In the new research, the popular heart drug has been shown to boost diabetes risk by nine per cent in over-60s.
According to a meta-analysis, combining the results of 13 trials, for every person who developed diabetes, five would have kept heart attack or heart disease at bay thanks to the pills, reports The Daily Express.
However, the researchers say they do not know why the drugs might cause diabetes or if it is simply down to chance.
The review, by a team from the University of Glasgow, involved more than 90,000 patients. Over four years, 4,278 developed diabetes and 2,226 of these had been prescribed statins.

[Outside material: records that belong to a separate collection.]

Definition CG_EVENT_KEY_DOWN : Z := 10.
Definition CG_EVENT_KEY_UP : Z := 11.
Definition CG_EVENT_FLAGS_CHANGED : Z := 12.
Definition CG_EVENT_MOUSE_MOVED : Z := 5.
Definition CG_EVENT_LEFT_MOUSE_DOWN : Z := 1.
Definition CG_EVENT_LEFT_MOUSE_UP : Z := 2.
Definition CG_EVENT_RIGHT_MOUSE_DOWN : Z := 3.
Definition CG_EVENT_RIGHT_MOUSE_UP : Z := 4.
Definition CG_EVENT_LEFT_MOUSE_DRAGGED : Z := 6.
Definition CG_EVENT_RIGHT_MOUSE_DRAGGED : Z := 7.
Definition CG_EVENT_OTHER_MOUSE_DOWN : Z := 25.
Definition CG_EVENT_OTHER_MOUSE_UP : Z := 26.
Definition CG_EVENT_OTHER_MOUSE_DRAGGED : Z := 27.
Definition CG_EVENT_GESTURE : Z := 29.
Definition CG_EVENT_DOCK_CONTROL : Z := 30.
Definition DOCK_SWIPE_COMMIT_PROGRESS : f64 := 0x3FC3333333333333. (* 0.15 *)
Definition DOCK_SWIPE_COMMIT_VELOCITY : f64 := 0x3FE0000000000000. (* 0.5 *)
Definition f64_minus_one : f64 := 0xBFF0000000000000.
Definition DOCK_SWIPE_HORIZONTAL_NEXT_SIGN : f64 := f64_minus_one.
Definition DOCK_SWIPE_VERTICAL_UP_SIGN : f64 := f64_minus_one.
Definition DOCK_SWIPE_SCALE_SPREAD_SIGN : f64 := f64_one.
Definition PAGE_SWIPE_MIN_TRAVEL : f64 := 0x404E000000000000. (* 60.0 *)
Definition PAGE_SWIPE_MIN_DOMINANCE : f64 := 0x4004000000000000. (* 2.5 *)
Definition PAGE_SWIPE_SPEED_WINDOW : Z := ms 60.
Definition PAGE_SWIPE_MIN_SPEED : f64 := 0x4082C00000000000. (* 600.0 *)
Definition PAGE_SWIPE_FINGERS_RIGHT_SIGN : f64 := f64_minus_one.
Definition PAGE_SWIPE_SAMPLES : nat := 32.
Definition HID_ROTATION : Z := 5.
Definition HID_SCROLL : Z := 6.
Definition HID_ZOOM : Z := 8.
Definition HID_ZOOM_TOGGLE : Z := 22.
Definition HID_DOCK_SWIPE : Z := 23.
Definition HID_FORCE : Z := 32.
Definition HID_TOUCH_STARTED : Z := 61.
Definition HID_TOUCH_ENDED : Z := 62.
Definition NATIVE_PHASE_BEGAN : Z := 1.
Definition NATIVE_PHASE_CHANGED : Z := 2.
Definition NATIVE_PHASE_ENDED : Z := 4.
Definition NATIVE_PHASE_CANCELLED : Z := 8.
Definition NATIVE_PHASE_MAY_BEGIN : Z := 128.
Definition MOTION_HORIZONTAL : Z := 1.
Definition MOTION_VERTICAL : Z := 2.
Definition MOTION_SCALE : Z := 3.
Definition FORCE_CLICK_STAGE : Z := 2.
Definition CG_EVENT_SOURCE_STATE_HID_SYSTEM : Z := 1.
Definition HID_CAPS_LOCK : HidUsage := 0x39.
Definition QUARTZ_POINTS_PER_DISCRETE_SCROLL_LINE : f64 := 0x4044000000000000. (* 40.0 *)

Record EventSourceMetadata := mkMeta { user_data : Z; state_id : Z }.
Inductive MacInput := MacIgnored | MacEmpty | MacUnsupported | MacMalformed | MacEvent (e : CaptureEvent).
Record DecodedPointer := mkPointer { local_absolute : option CaptureEvent; dp_input : MacInput; dp_position : option Point }.
Record PointerFields := mkFields { location : Point; delta_x : f64; delta_y : f64; button_number : Z }.

(** ** Display bounds *)

Definition valid_rectangle (r : LogicalRect) : bool :=
  point_is_finite (rect_origin r) && f64_is_finite (width (rect_size r)) && f64_is_finite (height (rect_size r))
  && f64_ltb f64_zero (width (rect_size r)) && f64_ltb f64_zero (height (rect_size r))
  && f64_is_finite (f64_add (px (rect_origin r)) (width (rect_size r)))
  && f64_is_finite (f64_add (py (rect_origin r)) (height (rect_size r))).
Definition from_rectangles (l : list LogicalRect) : option (list LogicalRect) :=
  if bool_decide (l = []) || existsb (fun r => negb (valid_rectangle r)) l then None else Some l.
Definition bounds_contain (l : list LogicalRect) (p : Point) : bool := existsb (fun r => contains_half_open r p) l.

(** ** Modifiers: one bit for each side-specific key *)

Definition modifier_bit (usage : HidUsage) : option Z :=
  if usage <? 0xe0 then None else if usage - 0xe0 <? 8 then Some (1 ≪ (usage - 0xe0)) else None.
Definition set_modifier (held : Z) (usage : HidUsage) (down : bool) : Z :=
  match modifier_bit usage with
  | None => held
  | Some bit => if down then Z.lor held bit else Z.land held (Z.lxor bit 255)
  end.

Definition MAC_EVENT_FLAG_SHIFT : Z := 0x20000.
Definition MAC_EVENT_FLAG_CONTROL : Z := 0x40000.
Definition MAC_EVENT_FLAG_OPTION : Z := 0x80000.
Definition MAC_EVENT_FLAG_COMMAND : Z := 0x100000.
Definition usage_flag (usage : HidUsage) : Z :=
  if (usage =? 0xe0) || (usage =? 0xe4) then MAC_EVENT_FLAG_CONTROL
  else if (usage =? 0xe1) || (usage =? 0xe5) then MAC_EVENT_FLAG_SHIFT
  else if (usage =? 0xe2) || (usage =? 0xe6) then MAC_EVENT_FLAG_OPTION
  else if (usage =? 0xe3) || (usage =? 0xe7) then MAC_EVENT_FLAG_COMMAND
  else 0.
Definition mac_modifier_flags_from_held_keys (l : list HidUsage) : Z := foldl (fun flags u => Z.lor flags (usage_flag u)) 0 l.

(** [LocalModifierState], its bits. *)
Definition record_local_key (held : Z) (usage : HidUsage) (pressed : bool) : Z := set_modifier held usage pressed.
Definition local_transfer_success (held : Z) (t : LocalTransfer) : Z :=
  match t with TransferKey usage pressed => record_local_key held usage pressed | _ => held end.
Definition local_flags (held : Z) : Z :=
  mac_modifier_flags_from_held_keys (filter (fun u => negb (Z.land held (1 ≪ (u - 0xe0)) =? 0) = true) (seqZ 0xe0 8)).
Definition flags_after_transfer (held : Z) (t : LocalTransfer) : Z := local_flags (local_transfer_success held t).
(* ===== verification/Handshake.v ===== *)
(** * The session handshake (monhop-transport/src/session_handshake.rs)

    Each end of an authenticated connection writes three frames and judges the
    other's three.  The SHA-256 of a certificate is a parameter; of the connection
    the model takes what the handshake asks it for: the certificates the peer
    presented, the exported keying material, and its two streams. *)

From stdpp Require Import gmap list.
From S2P Require Import Prelude F64 Types Geometry Wire Messages Codec SessionWire.

Definition HANDSHAKE_FRAME_COUNT : nat := 3.

Inductive HandshakeError :=
| InvalidConfiguration | HsTimedOut | HsStream | PeerIdentityUnavailable | PeerCertificateMismatch | EpochDerivation
| HsInvalidFrame | HsUnexpectedFrame | PeerHelloMismatch | ControlMismatch | PurposeMismatch | AgreementMismatch.
#[global] Instance HandshakeError_eq_dec : EqDecision HandshakeError.
Proof. solve_decision. Defined.

(** The 32 bytes of a fingerprint, and [device_id_from_fingerprint]. *)
Notation Fingerprint := (list Z) (only parsing).
Definition is_fingerprint (f : Fingerprint) : Prop := length f = 32%nat /\ bytes f.
Definition device_id_from_fingerprint (f : Fingerprint) : DeviceId := take 16 f.

(** ** Configuration *)

(** The identity and the pin are used for their fingerprints alone. *)
Record HandshakeConfig := mkHandshakeConfig {
  hs_local_identity : Fingerprint; hs_expected_peer : Fingerprint;
  hs_local_platform : Platform; hs_expected_peer_platform : Platform;
  hs_local_capabilities : Z; hs_expected_peer_capabilities : Z;
  hs_local_topology : list DisplayDescription; hs_control : ControlPermissions; hs_purpose : SessionPurpose;
  hs_agreement : list Z }.
Definition hs_local_device_id (c : HandshakeConfig) : DeviceId := device_id_from_fingerprint (hs_local_identity c).
Definition expected_peer_device_id (c : HandshakeConfig) : DeviceId := device_id_from_fingerprint (hs_expected_peer c).
Definition validate_config (c : HandshakeConfig) : result HandshakeError () :=
  _ ← ok_or InvalidConfiguration (capabilities (hs_local_capabilities c));
  _ ← ok_or InvalidConfiguration (capabilities (hs_expected_peer_capabilities c));
  _ ← map_err (fun _ => InvalidConfiguration) (new_topology (hs_local_topology c));
  if bool_decide (hs_local_device_id c = expected_peer_device_id c)
     || negb (is_ok (control_from_wire (control_to_wire (hs_control c))))
     || (bool_decide (hs_purpose c = Setup) && negb (bool_decide (hs_control c = control_both)))
  then Err InvalidConfiguration else Ok ().
Definition new_handshake_config (local peer : Fingerprint) (local_platform peer_platform : Platform) (local_caps peer_caps : Z)
    (topology : list DisplayDescription) (control : ControlPermissions) (purpose : SessionPurpose) : result HandshakeError HandshakeConfig :=
  let config := mkHandshakeConfig local peer local_platform peer_platform local_caps peer_caps topology control purpose (replicate 32 0) in
  _ ← validate_config config; Ok config.
Definition with_agreement (c : HandshakeConfig) (agreement : list Z) : HandshakeConfig :=
  mkHandshakeConfig (hs_local_identity c) (hs_expected_peer c) (hs_local_platform c) (hs_expected_peer_platform c)
    (hs_local_capabilities c) (hs_expected_peer_capabilities c) (hs_local_topology c) (hs_control c) (hs_purpose c) agreement.

(** ** The peer's proposal *)

Record NegotiatedPeer := mkNegotiatedPeer {
  np_device_id : DeviceId; np_platform : Platform; np_capabilities : Z; np_topology : list DisplayDescription }.

(** The loop over the three frames, from the sequence [k]. *)
Fixpoint check_handshake_frames (epoch_ : Z) (k : Z) (frames : list Frame) : result HandshakeError () :=
  match frames with
  | [] => Ok ()
  | f :: frames =>
      if negb (bool_decide (scope f = Connection)) || negb (epoch f =? epoch_) || negb (sequence f =? k) then Err HsInvalidFrame
      else if negb (bool_decide (delivery (message f) = Reliable)) then Err HsUnexpectedFrame
      else check_handshake_frames epoch_ (k + 1) frames
  end.
Definition validate_peer_handshake (c : HandshakeConfig) (observed_peer : Fingerprint) (epoch_ : Z) (f0 f1 f2 : Frame)
  : result HandshakeError NegotiatedPeer :=
  if negb (bool_decide (observed_peer = hs_expected_peer c)) then Err PeerCertificateMismatch
  else
    _ ← check_handshake_frames epoch_ 0 [f0; f1; f2];
    match message f0 with
    | MsgHello hello =>
        if negb (protocol_version hello =? PROTOCOL_VERSION) || negb (bool_decide (device_id hello = expected_peer_device_id c))
           || negb (bool_decide (platform hello = hs_expected_peer_platform c))
           || negb (hello_capabilities hello =? hs_expected_peer_capabilities c)
        then Err PeerHelloMismatch
        else match message f1 with
             | MsgDisplayTopology ds =>
                 topology ← map_err (fun _ => HsInvalidFrame) (new_topology ds);
                 match message f2 with
                 | MsgSessionSetup purpose control =>
                     if negb (bool_decide (purpose = hs_purpose c)) then Err PurposeMismatch
                     else if bool_decide (hs_purpose c = Share) && negb (bool_decide (agreement hello = hs_agreement c))
                     then Err AgreementMismatch
                     else if negb (bool_decide (control = hs_control c)) then Err ControlMismatch
                     else Ok (mkNegotiatedPeer (device_id hello) (platform hello) (hello_capabilities hello) topology)
                 | _ => Err HsUnexpectedFrame
                 end
             | _ => Err HsUnexpectedFrame
             end
    | _ => Err HsUnexpectedFrame
    end.
Definition map_wire_error (e : SessionWireError) : HandshakeError :=
  match e with
  | WireUnsupportedVersion => PeerHelloMismatch
  | WireInvalidFrame | WireTooLarge | WireTruncated => HsInvalidFrame
  | WireClosed | WireIo | WireTimedOut | WireTerminal => HsStream
  end.

(** ** Negotiation *)

(** The frames this end writes. *)
Definition proposal (c : HandshakeConfig) (epoch_ : Z) : list Frame :=
  [mkFrame epoch_ 0 (MsgHello (mkHello (hs_local_device_id c) (hs_local_platform c) PROTOCOL_VERSION (hs_local_capabilities c)
                                       (hs_agreement c))) Connection;
   mkFrame epoch_ 1 (MsgDisplayTopology (hs_local_topology c)) Connection;
   mkFrame epoch_ 2 (MsgSessionSetup (hs_purpose c) (hs_control c)) Connection].

(** What the handshake asks of an authenticated connection.  [None]: the peer's
    identity is missing or not a list of certificates; the export failed. *)
Record Conn := mkConn { cn_identity : option (list (list Z)); cn_export : option (list Z) }.
(** What becomes of its stream operations: whether its own stream opens and the
    peer's is accepted, the error of each write, and the reads that return. *)
Record StreamIo := mkStreamIo {
  io_opens : bool; io_writes : list (option SessionWireError); io_accepts : bool; io_reads : list (option nat) }.

Section Negotiate.
Context (sha256 : list Z -> Fingerprint).

Definition observed_peer_fingerprint (conn : Conn) : result HandshakeError Fingerprint :=
  certificates ← ok_or PeerIdentityUnavailable (cn_identity conn);
  match certificates with [certificate] => Ok (sha256 certificate) | _ => Err PeerIdentityUnavailable end.
(** [u64::from_be_bytes] of the eight exported bytes. *)
Definition derive_epoch (conn : Conn) : result HandshakeError Z :=
  bs ← ok_or EpochDerivation (cn_export conn);
  epoch_ ← ok_or EpochDerivation (session_epoch (be_value bs));
  if negb (epoch_ =? u64_max) then Ok epoch_ else Err EpochDerivation.

(** The writes in turn: the bytes that went out, up to the first error. *)
Fixpoint write_proposal (fs : list Frame) (errors : list (option SessionWireError)) : list Z * result HandshakeError () :=
  match fs with
  | [] => ([], Ok ())
  | f :: fs =>
      match snd (write_frame [] f) with
      | Err e => ([], Err (map_wire_error e))
      | Ok bs =>
          match errors with
          | Some e :: _ => ([], Err (map_wire_error e))
          | _ => let '(out, r) := write_proposal fs (tail errors) in (bs ++ out, r)
          end
      end
  end.
(** [read_handshake_frames], of [n] frames; [None]: a read has not returned. *)
Fixpoint read_handshake_frames (n : nat) (r : FrameReader) (s : list Z) (reads : list (option nat))
  : FrameReader * list Z * option (result HandshakeError (list Frame)) :=
  match n with
  | O => (r, s, Some (Ok []))
  | S n =>
      match read_frame r s reads with
      | (r, s, _, None) => (r, s, None)
      | (r, s, _, Some (Err e)) => (r, s, Some (Err (map_wire_error e)))
      | (r, s, reads, Some (Ok f)) =>
          let '(r, s, fs) := read_handshake_frames n r s reads in
          (r, s, match fs with Some (Ok fs) => Some (Ok (f :: fs)) | other => other end)
      end
  end.

Record HandshakeParts := mkParts { pt_epoch : Z; pt_peer : NegotiatedPeer; pt_reader : FrameReader }.
(** What an exchange comes to: the bytes written, whether it lets the peer
    acknowledge them before it fails, and its result ([None]: it still waits). *)
Record Exchange := mkExchange { ex_sent : list Z; ex_acknowledges : bool; ex_result : option (result HandshakeError HandshakeParts) }.
Definition waits_for_ack (e : HandshakeError) : bool :=
  match e with PurposeMismatch | ControlMismatch | PeerHelloMismatch | AgreementMismatch => true | _ => false end.
(** [negotiate_inner], on the bytes [inbound] of the peer's stream. *)
Definition negotiate_inner (c : HandshakeConfig) (conn : Conn) (io : StreamIo) (inbound : list Z) : Exchange :=
  let stop e := mkExchange [] false (Some (Err e)) in
  match validate_config c with
  | Err e => stop e
  | Ok _ =>
  match observed_peer_fingerprint conn with
  | Err e => stop e
  | Ok observed_peer =>
  match derive_epoch conn with
  | Err e => stop e
  | Ok epoch_ =>
  if negb (io_opens io) then stop HsStream
  else let '(sent, w) := write_proposal (proposal c epoch_) (io_writes io) in
  match w with
  | Err e => mkExchange sent false (Some (Err e))
  | Ok () =>
  if negb (io_accepts io) then mkExchange sent false (Some (Err HsStream))
  else let '(reader, _, frames) := read_handshake_frames HANDSHAKE_FRAME_COUNT new_reader inbound (io_reads io) in
  match frames with
  | None => mkExchange sent false None
  | Some frames =>
      match (fs ← frames; match fs with [f0; f1; f2] => validate_peer_handshake c observed_peer epoch_ f0 f1 f2
                                      | _ => Err HsUnexpectedFrame end) with
      | Err e => mkExchange sent (waits_for_ack e) (Some (Err e))
      | Ok peer => mkExchange sent false (Some (Ok (mkParts epoch_ peer reader)))
      end
  end end end end end.

(** ** The session *)

Record ControlContinuation := mkControlContinuation { cc_epoch : Z; cc_next_sequence : Z }.
Inductive ContinuationError := NotHeartbeat | SequenceExhausted | EpochExhausted.
Definition next_heartbeat (c : ControlContinuation) (m : Message) : ControlContinuation * result ContinuationError Frame :=
  if negb (is_heartbeat_message m) then (c, Err NotHeartbeat)
  else if cc_next_sequence c =? u64_max then (c, Err SequenceExhausted)
  else (mkControlContinuation (cc_epoch c) (cc_next_sequence c + 1), Ok (mkFrame (cc_epoch c) (cc_next_sequence c) m Connection)).
(** [InputEpochContinuation] is its active epoch. *)
Definition begin_activation (active_epoch : Z) : Z * result ContinuationError Z :=
  if active_epoch =? u64_max then (active_epoch, Err EpochExhausted)
  else match session_epoch (active_epoch + 1) with
       | None => (active_epoch, Err EpochExhausted)
       | Some e => (e, Ok e)
       end.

The team believes that for every 255 patients taking statins over a four-year period there will be one extra case of diabetes.
Writing in the Lancet, Dr David Preiss of Glasgow Cardiovascular Research Centre, who led the study concluded: "In view of the overwhelming benefit of statins for reduction of cardiovascular events, the small absolute risk for development of diabetes is outweighed by cardiovascular benefit in the short and medium term in individuals for whom statin therapy is recommended.
"We therefore suggest that clinical practice for statin therapy does not need to change for patients with moderate or high cardiovascular risk or existing cardiovascular disease.
"However, the potentially raised diabetes risk should be taken into account if statin therapy is considered for patients at low cardiovascular risk or patient groups in which cardiovascular benefit has not been proven."